■ What the task requires: If a line comes after the one containing "(** ** The blend table of [push_mask] *)", leave it out; copy every line before it, and that line too, exactly as written, starting from the first line of the entries.
*** Input Section Begins ***
Lemma current_mask_top_inv
    (st : LLVM_Util W) (mi : MaskInfo W) (rest : list (MaskInfo W))
    (p act : wide_bool W) :
  m_mask_stack st = mi :: rest ->
  mask mi = VWideBool p ->
  current_mask st = Ok (VWideBool act, st) ->
  act = if negate mi then complement p else p.
Proof.
  intros Hst Hp Hcur. rewrite (current_mask_top st mi rest p Hst Hp) in Hcur.
  congruence.
Qed.

(** ** The blend table of [push_mask] *)

(** [push_mask] on a stack whose top entry holds a lane mask, in full. *)
Lemma push_mask_on_entry
    (st : LLVM_Util W) (prevPredicate predicate : wide_bool W)
    (prevNegate negate absolute : bool) (prevCount : Z)
    (rest : list (MaskInfo W)) :
  m_mask_stack st
    = Build_MaskInfo (VWideBool prevPredicate) prevNegate prevCount :: rest ->
  push_mask (VWideBool predicate) negate absolute st =
    if negate && absolute then AssertionFailed
    else
      Ok (tt, with_mask_stack
                (Build_MaskInfo
                   (VWideBool (blend_table prevNegate negate absolute
                                           prevPredicate predicate).1)
                   (blend_table prevNegate negate absolute
                                prevPredicate predicate).2
                   (if absolute then 0 else prevCount)
                 :: m_mask_stack st) st).
Proof.
  intros Hst. unfold push_mask. run. rewrite Hst. simpl.
  destruct prevNegate, negate, absolute; reflexivity.
Qed.

(** C1.  A push onto a non-empty mask stack leaves the old entries in
    place and adds the entry the blend table gives for (prevNegate, negate);
    the two rows with negate set are reached only with absolute unset, the
    ASSERT in either row stops a push that sets both. *)
Theorem push_mask_blend_table
    (st : LLVM_Util W) (prevPredicate predicate : wide_bool W)
    (prevNegate negate absolute : bool) (prevCount : Z)
    (rest : list (MaskInfo W)) :
  m_mask_stack st
    = Build_MaskInfo (VWideBool prevPredicate) prevNegate prevCount :: rest ->
  push_mask (VWideBool predicate) negate absolute st =
    if negate && absolute then AssertionFailed
    else
      Ok (tt, with_mask_stack
                (Build_MaskInfo
                   (VWideBool (blend_table prevNegate negate absolute
                                           prevPredicate predicate).1)
                   (blend_table prevNegate negate absolute
                                prevPredicate predicate).2
                   (if absolute then 0 else prevCount)
                 :: m_mask_stack st) st).
Proof. apply push_mask_on_entry. Qed.

(** ** The applied-return count of a pushed entry *)

(** [push_function_mask] always goes through: the slot it stores to is
    the one it has just allocated, the store is made with masking
    disabled, and the push is absolute. *)
Lemma push_function_mask_Ok (st : LLVM_Util W) (startMask : wide_bool W) :
  push_function_mask (VWideBool startMask) st =
    Ok (tt,
        with_mask_stack
          (Build_MaskInfo (VWideBool startMask) false 0 :: m_mask_stack st)
          (with_masked_return_count_stack (0 :: m_masked_return_count_stack st)
             (with_memory (memory st ++ [Some (VWideBool startMask)])
                (with_alloca_for_modified_mask_stack
                   (length (memory st) :: m_alloca_for_modified_mask_stack st)
                   st)))).
Proof.
  destruct st as [native stack enable allocas counts loops exits mem].
  unfold push_function_mask, op_alloca, CreateAlloca, push_masking_enabled,
    op_store, CreateStore, pop_masking_enabled, push_mask.
  run. rewrite !orb_true_r. simpl.
  rewrite length_app. simpl.
  rewrite bool_decide_eq_true_2 by lia. simpl.
  assert (Hins : <[length mem := Some (VWideBool startMask)]> (mem ++ [None])
                 = mem ++ [Some (VWideBool startMask)]).
  { replace (length mem) with (length mem + 0)%nat by lia.
    rewrite insert_app_r. reflexivity. }
  rewrite Hins.
  destruct stack as [|[pm pn pc] stack]; simpl; [reflexivity|].
  destruct pn; reflexivity.
Qed.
*** Input Section Ends ***
■ Response for this exercise:
Lemma current_mask_top_inv
    (st : LLVM_Util W) (mi : MaskInfo W) (rest : list (MaskInfo W))
    (p act : wide_bool W) :
  m_mask_stack st = mi :: rest ->
  mask mi = VWideBool p ->
  current_mask st = Ok (VWideBool act, st) ->
  act = if negate mi then complement p else p.
Proof.
  intros Hst Hp Hcur. rewrite (current_mask_top st mi rest p Hst Hp) in Hcur.
  congruence.
Qed.

(** ** The blend table of [push_mask] *)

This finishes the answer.